Un premier constat en observant les aliments est la qualité de la nourriture. D’un côté, du jus en poudre, des pains à hot dog et des frites. De l’autre, des fruits, des produits frais et moins de conserves. « Quand une famille a à choisir entre un sac de pommes ou un sac de patates frites, c’est l’aliment qui va mieux remplir l’estomac qui l’emporte », ajoute la représente de l’Armée du Salut. Celle qui ajoute que les familles à faibles revenus ont à faire face à un choix limité estime qu’il n’est pas facile de les éduquer pour qu’elles aient de bonnes habitudes alimentaires car ce sont des gens marginalisés. « Ces gens n’ont pas toujours le temps de cuisiner. »

Des programmes de soutien et d’éducation sont offerts par le Centre des femmes de Yellowknife, mais il n’existe pas de programme spécifique sur l’alimentation et la préparation d’aliments à moindre coût.

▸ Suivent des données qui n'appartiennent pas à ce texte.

(** * SklearnModel: prediction and explanation pipeline

    A shallow embedding of [src/model/sklearn.py] (class [SklearnModel]):
    the estimator unwrapper [_extract_base_predictor], the inference
    operations [preprocess], [predict], [predict_proba] and the attribution
    engine [explain], together with the parts of numpy and pandas these
    functions rely on. *)

From Stdlib Require Import String Ascii List ZArith Bool Lia DecimalString DecimalZ SpecFloat.
Import ListNotations.
Open Scope string_scope.
Open Scope list_scope.

Set Implicit Arguments.

(** ** Exceptions and the error monad *)

(** Python exceptions, by class, with their message (or key, or attribute). *)
Inductive exn : Type :=
| RuntimeError (msg : string)
| ValueError (msg : string)
| KeyError (key : string)
| IndexError (msg : string)
| AttributeError (attr : string)
| TypeError (msg : string).

(** A call either returns a value or raises. *)
Inductive res (A : Type) : Type :=
| Ok (a : A)
| Raise (e : exn).

Arguments Ok {A} a.
Arguments Raise {A} e.

Definition bind {A B : Type} (c : res A) (k : A -> res B) : res B :=
  match c with
  | Ok a => k a
  | Raise e => Raise e
  end.

Notation "x <- c ;; k" := (bind c (fun x => k))
  (at level 61, c at next level, right associativity).

Definition is_ok {A : Type} (c : res A) : bool :=
  match c with Ok _ => true | Raise _ => false end.

(** ** Python values *)

(** IEEE binary64, as numpy's float64 and Python's float. *)
Definition float := spec_float.
Definition f64_mul : float -> float -> float := SFmul 53 1024.
Definition f64_neg : float -> float := SFopp.
Definition f64_eqb : float -> float -> bool := SFeqb.
Definition f64_one : float := SFone 53 1024.
Definition f64_of_sign (negative : bool) : float :=
  if negative then f64_neg f64_one else f64_one.

Definition is_nan (x : float) : bool :=
  match x with S754_nan => true | _ => false end.

(** Scalars found in feature tables, class lists and predictions. *)
Inductive pyval : Type :=
| VInt (z : Z)
| VFloat (x : float)
| VStr (s : string)
| VBool (b : bool).

(** [sub in s] on Python strings. *)
Fixpoint str_in (sub s : string) : bool :=
  String.prefix sub s ||
  match s with
  | EmptyString => false
  | String _ s' => str_in sub s'
  end.

(** [any(c in s for c in names)] *)
Definition any_in (names : list string) (s : string) : bool :=
  existsb (fun c => str_in c s) names.

(** ** Estimators *)

(** A 2-d numpy array: its second dimension and its rows (numpy keeps
    the number of columns also when there are no rows). *)
Record ndarray (A : Type) : Type := mk_ndarray {
  nd_ncols : nat;
  nd_rows : list (list A)
}.

(** A pandas DataFrame: row labels, column labels and the rows of cells. *)
Record DataFrame (A : Type) : Type := mkDataFrame {
  df_index : list pyval;
  df_columns : list string;
  df_rows : list (list A)
}.
Lemma addMessage_rejections_witness :
  falsy (IdNum 0) = true
  /\ addMessage Hosts.unlimited (IdNum 0) (JObj ∅) two_sessions
     = (two_sessions, Thrown (Error_ "Session ID is required to add a message."))
  /\ falsy (IdStr "1700000000100") = false
  /\ addMessage Hosts.unlimited (IdStr "1700000000100") (JStr "hello") two_sessions
     = (two_sessions, Thrown (Error_ "Invalid message object."))
  /\ exists w' r,
       addMessage Hosts.unlimited (IdStr "1700000000100")
         (JArr [JStr "hello"]) two_sessions = (w', Returned r)
       /\ r !! "0" = Some (JStr "hello")
       /\ history (storage w') !! "1700000000100"
          = Some (Doc ([hello_world; goodbye; hello_again] ++ [r])).
Proof.
  split; [reflexivity|].
  split.
  { apply (proj1 (addMessage_rejections Hosts.unlimited (IdNum 0) (JObj ∅)
                    two_sessions)). reflexivity. }
  split; [reflexivity|]. split.
  { apply (proj1 (proj2 (addMessage_rejections Hosts.unlimited
                           (IdStr "1700000000100") (JStr "hello") two_sessions)));
      [reflexivity|exact I]. }
  destruct (proj2 (proj2 (addMessage_rejections Hosts.unlimited
                            (IdStr "1700000000100") (JArr [JStr "hello"])
                            two_sessions))
              eq_refl [JStr "hello"] eq_refl)
    as (w' & r & E & Hidx & _ & _ & Hlog).
  exists w', r. split; [exact E|]. split.
  - apply (Hidx 0%nat). reflexivity.
  - apply Hlog. reflexivity.
Defined.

Un coup de fil logé au Centre a permis de constater que les employés ne disent pas aux participants quoi acheter, mais essaient de les aider à faire un choix éclairé avec leur petit budget.

Les familles à faibles revenus de Yellowknife ont accès à une banque alimentaire ouverte deux fois par mois et à un programme d’aide alimentaire d’urgence offert par l’Armée du Salut.